WORK TO BE COMPLETED → Go to the line in the entries below that holds "KLock (tok kid : string) (again : bool)" and repeat exactly from there through the line that holds "TAge (err : error)", inclusive.

RECORD SET →

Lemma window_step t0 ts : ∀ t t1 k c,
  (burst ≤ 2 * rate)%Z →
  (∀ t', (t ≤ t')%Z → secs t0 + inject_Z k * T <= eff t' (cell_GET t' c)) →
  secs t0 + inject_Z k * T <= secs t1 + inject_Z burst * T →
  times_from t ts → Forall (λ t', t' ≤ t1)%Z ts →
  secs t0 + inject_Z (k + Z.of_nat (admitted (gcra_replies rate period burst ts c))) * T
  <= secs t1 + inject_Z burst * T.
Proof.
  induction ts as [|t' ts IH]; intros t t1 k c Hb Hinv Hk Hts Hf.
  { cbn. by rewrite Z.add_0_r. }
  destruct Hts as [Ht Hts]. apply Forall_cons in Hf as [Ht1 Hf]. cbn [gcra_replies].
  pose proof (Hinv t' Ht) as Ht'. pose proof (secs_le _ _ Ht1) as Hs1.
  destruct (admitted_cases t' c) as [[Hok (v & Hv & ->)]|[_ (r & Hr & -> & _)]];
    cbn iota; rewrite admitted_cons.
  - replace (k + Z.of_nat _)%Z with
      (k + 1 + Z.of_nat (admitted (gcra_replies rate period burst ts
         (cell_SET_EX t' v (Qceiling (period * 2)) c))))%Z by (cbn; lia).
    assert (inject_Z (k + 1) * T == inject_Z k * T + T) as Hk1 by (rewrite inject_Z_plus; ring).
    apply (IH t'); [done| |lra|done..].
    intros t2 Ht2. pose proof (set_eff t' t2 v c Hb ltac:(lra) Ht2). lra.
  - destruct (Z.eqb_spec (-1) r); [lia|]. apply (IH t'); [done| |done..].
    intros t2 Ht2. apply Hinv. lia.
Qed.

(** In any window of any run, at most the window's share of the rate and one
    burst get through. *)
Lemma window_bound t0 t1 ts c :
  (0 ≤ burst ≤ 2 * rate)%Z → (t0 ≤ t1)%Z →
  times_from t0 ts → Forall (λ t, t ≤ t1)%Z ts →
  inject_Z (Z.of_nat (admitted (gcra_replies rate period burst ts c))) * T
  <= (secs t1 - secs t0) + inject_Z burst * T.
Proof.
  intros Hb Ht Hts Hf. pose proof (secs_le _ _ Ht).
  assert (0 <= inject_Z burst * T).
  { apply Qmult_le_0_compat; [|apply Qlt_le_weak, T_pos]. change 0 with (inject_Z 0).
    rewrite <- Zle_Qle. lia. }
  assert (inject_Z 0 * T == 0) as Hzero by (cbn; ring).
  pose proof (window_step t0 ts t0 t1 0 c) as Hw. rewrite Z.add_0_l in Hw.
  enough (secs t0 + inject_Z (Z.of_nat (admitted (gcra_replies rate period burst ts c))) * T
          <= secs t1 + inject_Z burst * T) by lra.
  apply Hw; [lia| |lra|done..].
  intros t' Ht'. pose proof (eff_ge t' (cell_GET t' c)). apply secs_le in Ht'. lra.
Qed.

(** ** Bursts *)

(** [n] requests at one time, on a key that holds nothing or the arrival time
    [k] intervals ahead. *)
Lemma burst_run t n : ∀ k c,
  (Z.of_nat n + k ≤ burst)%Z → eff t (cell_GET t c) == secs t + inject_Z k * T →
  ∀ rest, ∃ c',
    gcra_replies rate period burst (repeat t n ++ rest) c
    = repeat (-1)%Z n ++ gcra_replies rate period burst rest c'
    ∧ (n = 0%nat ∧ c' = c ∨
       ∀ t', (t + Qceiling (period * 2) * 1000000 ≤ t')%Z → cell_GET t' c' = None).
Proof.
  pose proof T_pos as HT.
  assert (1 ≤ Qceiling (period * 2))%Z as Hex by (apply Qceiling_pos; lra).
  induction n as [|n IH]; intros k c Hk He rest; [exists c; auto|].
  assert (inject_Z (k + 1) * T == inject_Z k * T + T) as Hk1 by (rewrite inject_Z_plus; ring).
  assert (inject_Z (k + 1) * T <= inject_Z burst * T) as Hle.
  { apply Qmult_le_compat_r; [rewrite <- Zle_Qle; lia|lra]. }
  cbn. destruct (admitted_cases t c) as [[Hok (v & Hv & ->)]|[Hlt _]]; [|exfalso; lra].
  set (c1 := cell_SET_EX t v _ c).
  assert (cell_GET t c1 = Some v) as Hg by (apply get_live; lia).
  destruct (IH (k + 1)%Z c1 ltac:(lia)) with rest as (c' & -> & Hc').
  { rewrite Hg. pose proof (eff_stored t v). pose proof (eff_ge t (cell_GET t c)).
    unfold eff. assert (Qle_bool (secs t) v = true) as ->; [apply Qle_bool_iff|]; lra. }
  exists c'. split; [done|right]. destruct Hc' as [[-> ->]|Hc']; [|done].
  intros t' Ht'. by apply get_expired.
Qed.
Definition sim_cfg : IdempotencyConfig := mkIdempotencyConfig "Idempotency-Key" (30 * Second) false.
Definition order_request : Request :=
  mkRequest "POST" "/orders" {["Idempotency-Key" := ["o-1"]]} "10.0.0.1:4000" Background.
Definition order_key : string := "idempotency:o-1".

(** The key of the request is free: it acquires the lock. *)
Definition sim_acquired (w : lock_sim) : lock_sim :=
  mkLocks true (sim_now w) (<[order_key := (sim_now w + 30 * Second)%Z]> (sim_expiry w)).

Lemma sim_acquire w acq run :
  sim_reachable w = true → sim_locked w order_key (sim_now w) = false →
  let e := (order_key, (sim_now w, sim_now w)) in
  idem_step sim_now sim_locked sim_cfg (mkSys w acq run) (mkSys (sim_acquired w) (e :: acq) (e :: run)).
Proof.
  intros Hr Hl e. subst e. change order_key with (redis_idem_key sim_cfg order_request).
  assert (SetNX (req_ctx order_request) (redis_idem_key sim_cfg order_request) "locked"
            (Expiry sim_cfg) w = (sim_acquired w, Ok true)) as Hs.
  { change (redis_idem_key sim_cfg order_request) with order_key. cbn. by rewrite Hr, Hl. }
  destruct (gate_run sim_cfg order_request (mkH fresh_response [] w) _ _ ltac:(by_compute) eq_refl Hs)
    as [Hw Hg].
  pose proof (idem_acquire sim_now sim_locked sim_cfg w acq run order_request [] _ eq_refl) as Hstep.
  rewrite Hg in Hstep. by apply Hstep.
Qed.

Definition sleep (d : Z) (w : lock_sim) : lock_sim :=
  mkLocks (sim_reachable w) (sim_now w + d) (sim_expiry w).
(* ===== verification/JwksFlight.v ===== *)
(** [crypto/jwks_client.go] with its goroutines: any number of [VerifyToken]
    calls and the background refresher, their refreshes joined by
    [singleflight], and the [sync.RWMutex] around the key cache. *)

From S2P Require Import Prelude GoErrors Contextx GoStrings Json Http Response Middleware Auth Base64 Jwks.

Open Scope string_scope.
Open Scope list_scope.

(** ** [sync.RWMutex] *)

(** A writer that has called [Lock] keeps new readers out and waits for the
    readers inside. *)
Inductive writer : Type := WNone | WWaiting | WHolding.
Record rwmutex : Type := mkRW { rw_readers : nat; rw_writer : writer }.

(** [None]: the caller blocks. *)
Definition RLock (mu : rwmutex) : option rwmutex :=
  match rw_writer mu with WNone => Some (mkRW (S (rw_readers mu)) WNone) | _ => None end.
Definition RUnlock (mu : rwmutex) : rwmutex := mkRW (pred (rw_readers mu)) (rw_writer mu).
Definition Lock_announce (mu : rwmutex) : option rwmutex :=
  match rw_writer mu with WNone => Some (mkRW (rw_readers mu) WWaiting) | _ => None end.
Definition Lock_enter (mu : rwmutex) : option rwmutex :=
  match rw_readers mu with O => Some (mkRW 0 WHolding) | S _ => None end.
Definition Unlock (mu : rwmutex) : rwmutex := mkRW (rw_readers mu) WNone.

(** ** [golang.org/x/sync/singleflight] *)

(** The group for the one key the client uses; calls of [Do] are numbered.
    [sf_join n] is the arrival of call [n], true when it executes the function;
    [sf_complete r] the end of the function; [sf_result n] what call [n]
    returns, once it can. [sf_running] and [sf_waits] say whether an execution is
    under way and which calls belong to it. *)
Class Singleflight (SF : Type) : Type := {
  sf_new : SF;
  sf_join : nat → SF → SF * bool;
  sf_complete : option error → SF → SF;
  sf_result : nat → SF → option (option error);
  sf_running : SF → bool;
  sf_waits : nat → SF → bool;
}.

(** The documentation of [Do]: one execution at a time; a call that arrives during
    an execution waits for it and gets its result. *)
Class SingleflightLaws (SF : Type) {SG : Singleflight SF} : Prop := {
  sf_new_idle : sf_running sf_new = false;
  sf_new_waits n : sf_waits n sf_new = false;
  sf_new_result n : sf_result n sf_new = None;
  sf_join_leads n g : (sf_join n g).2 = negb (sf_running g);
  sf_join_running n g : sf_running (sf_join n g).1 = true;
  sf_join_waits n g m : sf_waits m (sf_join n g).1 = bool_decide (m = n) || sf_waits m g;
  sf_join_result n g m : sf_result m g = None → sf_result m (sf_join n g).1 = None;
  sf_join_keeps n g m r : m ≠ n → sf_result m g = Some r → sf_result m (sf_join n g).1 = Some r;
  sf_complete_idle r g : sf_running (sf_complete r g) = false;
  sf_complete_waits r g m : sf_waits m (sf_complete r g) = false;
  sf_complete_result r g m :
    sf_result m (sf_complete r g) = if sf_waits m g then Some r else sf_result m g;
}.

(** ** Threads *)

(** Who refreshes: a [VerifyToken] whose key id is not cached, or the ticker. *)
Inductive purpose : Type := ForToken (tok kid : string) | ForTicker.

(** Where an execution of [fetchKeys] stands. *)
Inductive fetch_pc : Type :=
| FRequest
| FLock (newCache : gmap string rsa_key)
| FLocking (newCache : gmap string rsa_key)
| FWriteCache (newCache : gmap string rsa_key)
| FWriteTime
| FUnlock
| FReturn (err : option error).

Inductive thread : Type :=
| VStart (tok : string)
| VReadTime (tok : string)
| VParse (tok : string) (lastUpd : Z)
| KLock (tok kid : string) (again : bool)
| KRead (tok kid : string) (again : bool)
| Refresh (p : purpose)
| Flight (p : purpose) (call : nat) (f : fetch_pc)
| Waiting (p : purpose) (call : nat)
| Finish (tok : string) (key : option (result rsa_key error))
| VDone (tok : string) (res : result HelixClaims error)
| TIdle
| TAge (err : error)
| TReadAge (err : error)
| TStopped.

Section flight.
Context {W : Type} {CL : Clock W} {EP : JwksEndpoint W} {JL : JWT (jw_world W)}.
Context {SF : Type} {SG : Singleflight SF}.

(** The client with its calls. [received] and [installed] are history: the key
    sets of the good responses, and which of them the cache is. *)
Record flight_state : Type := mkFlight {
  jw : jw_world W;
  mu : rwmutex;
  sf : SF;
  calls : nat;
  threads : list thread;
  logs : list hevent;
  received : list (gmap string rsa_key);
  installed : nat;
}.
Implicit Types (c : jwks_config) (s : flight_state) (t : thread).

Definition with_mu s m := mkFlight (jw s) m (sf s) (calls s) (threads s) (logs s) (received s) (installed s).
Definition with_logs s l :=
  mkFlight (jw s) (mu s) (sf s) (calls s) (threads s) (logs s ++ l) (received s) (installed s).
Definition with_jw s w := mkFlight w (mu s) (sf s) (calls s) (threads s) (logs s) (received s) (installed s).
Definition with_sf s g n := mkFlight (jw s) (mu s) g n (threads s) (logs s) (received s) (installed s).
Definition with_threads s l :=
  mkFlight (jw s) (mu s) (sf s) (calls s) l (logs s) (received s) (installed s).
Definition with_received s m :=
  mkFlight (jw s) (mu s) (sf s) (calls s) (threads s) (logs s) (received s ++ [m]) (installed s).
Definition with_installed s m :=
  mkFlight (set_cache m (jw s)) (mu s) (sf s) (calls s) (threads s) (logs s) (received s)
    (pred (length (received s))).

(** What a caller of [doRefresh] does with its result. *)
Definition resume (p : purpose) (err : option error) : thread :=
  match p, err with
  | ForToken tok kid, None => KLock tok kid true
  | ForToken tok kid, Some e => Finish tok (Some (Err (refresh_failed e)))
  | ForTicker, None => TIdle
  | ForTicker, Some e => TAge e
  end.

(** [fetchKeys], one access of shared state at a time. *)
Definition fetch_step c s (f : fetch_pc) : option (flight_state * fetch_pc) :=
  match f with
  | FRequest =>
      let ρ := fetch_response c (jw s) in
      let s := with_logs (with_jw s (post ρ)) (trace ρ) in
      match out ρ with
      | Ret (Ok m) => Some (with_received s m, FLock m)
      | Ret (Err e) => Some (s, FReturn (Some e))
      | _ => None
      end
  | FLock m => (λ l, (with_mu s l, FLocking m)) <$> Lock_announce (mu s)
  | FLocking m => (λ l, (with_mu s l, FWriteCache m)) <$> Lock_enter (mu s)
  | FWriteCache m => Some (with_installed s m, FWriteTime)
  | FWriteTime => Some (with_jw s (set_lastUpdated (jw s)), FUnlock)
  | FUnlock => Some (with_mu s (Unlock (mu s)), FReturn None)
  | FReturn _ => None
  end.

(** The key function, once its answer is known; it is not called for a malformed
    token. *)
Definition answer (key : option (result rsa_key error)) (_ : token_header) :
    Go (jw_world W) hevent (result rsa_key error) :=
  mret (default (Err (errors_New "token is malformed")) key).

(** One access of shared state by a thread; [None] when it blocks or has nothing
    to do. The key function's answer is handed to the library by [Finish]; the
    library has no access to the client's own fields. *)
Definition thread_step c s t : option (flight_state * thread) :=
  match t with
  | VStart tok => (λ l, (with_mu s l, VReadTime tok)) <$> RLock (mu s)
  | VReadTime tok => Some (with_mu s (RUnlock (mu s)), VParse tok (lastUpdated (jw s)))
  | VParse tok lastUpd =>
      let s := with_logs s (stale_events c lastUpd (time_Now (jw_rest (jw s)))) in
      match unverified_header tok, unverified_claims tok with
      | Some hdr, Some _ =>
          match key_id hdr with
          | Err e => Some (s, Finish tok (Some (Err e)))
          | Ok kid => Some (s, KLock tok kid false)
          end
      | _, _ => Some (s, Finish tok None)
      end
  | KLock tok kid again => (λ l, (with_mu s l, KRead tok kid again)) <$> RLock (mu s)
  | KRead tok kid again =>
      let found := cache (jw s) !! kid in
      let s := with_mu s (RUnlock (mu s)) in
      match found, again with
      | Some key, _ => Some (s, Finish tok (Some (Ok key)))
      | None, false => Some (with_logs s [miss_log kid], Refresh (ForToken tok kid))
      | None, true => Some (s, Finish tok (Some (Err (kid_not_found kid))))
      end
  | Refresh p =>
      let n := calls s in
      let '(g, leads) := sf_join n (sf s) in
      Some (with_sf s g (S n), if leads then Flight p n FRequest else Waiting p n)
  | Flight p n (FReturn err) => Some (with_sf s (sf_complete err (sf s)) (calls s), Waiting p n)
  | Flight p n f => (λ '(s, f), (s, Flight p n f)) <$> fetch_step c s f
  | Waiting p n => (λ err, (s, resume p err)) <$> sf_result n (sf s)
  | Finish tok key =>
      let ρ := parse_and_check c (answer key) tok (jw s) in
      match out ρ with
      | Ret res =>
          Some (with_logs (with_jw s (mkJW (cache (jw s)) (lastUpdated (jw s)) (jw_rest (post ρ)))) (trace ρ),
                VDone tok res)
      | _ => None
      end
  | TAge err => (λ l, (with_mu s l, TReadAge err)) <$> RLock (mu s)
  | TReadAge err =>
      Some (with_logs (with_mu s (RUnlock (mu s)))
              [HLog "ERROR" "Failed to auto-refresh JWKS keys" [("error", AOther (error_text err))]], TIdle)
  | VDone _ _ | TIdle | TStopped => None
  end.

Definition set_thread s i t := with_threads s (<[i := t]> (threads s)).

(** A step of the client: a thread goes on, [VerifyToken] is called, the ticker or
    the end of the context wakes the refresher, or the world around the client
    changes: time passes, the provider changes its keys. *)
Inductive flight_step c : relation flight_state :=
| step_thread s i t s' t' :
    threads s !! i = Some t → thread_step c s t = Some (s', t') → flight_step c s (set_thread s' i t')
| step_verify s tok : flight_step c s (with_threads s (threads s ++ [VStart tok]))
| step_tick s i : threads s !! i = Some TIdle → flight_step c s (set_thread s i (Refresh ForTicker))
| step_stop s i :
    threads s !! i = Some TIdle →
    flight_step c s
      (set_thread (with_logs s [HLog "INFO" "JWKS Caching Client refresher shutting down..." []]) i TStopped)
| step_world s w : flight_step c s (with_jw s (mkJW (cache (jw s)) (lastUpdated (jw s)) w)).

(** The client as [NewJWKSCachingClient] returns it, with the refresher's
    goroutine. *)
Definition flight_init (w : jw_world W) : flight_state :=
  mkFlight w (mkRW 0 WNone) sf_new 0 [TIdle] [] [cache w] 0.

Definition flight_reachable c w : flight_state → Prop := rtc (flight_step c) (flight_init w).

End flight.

FINISHED TASK →
| KLock (tok kid : string) (again : bool)
| KRead (tok kid : string) (again : bool)
| Refresh (p : purpose)
| Flight (p : purpose) (call : nat) (f : fetch_pc)
| Waiting (p : purpose) (call : nat)
| Finish (tok : string) (key : option (result rsa_key error))
| VDone (tok : string) (res : result HelixClaims error)
| TIdle
| TAge (err : error)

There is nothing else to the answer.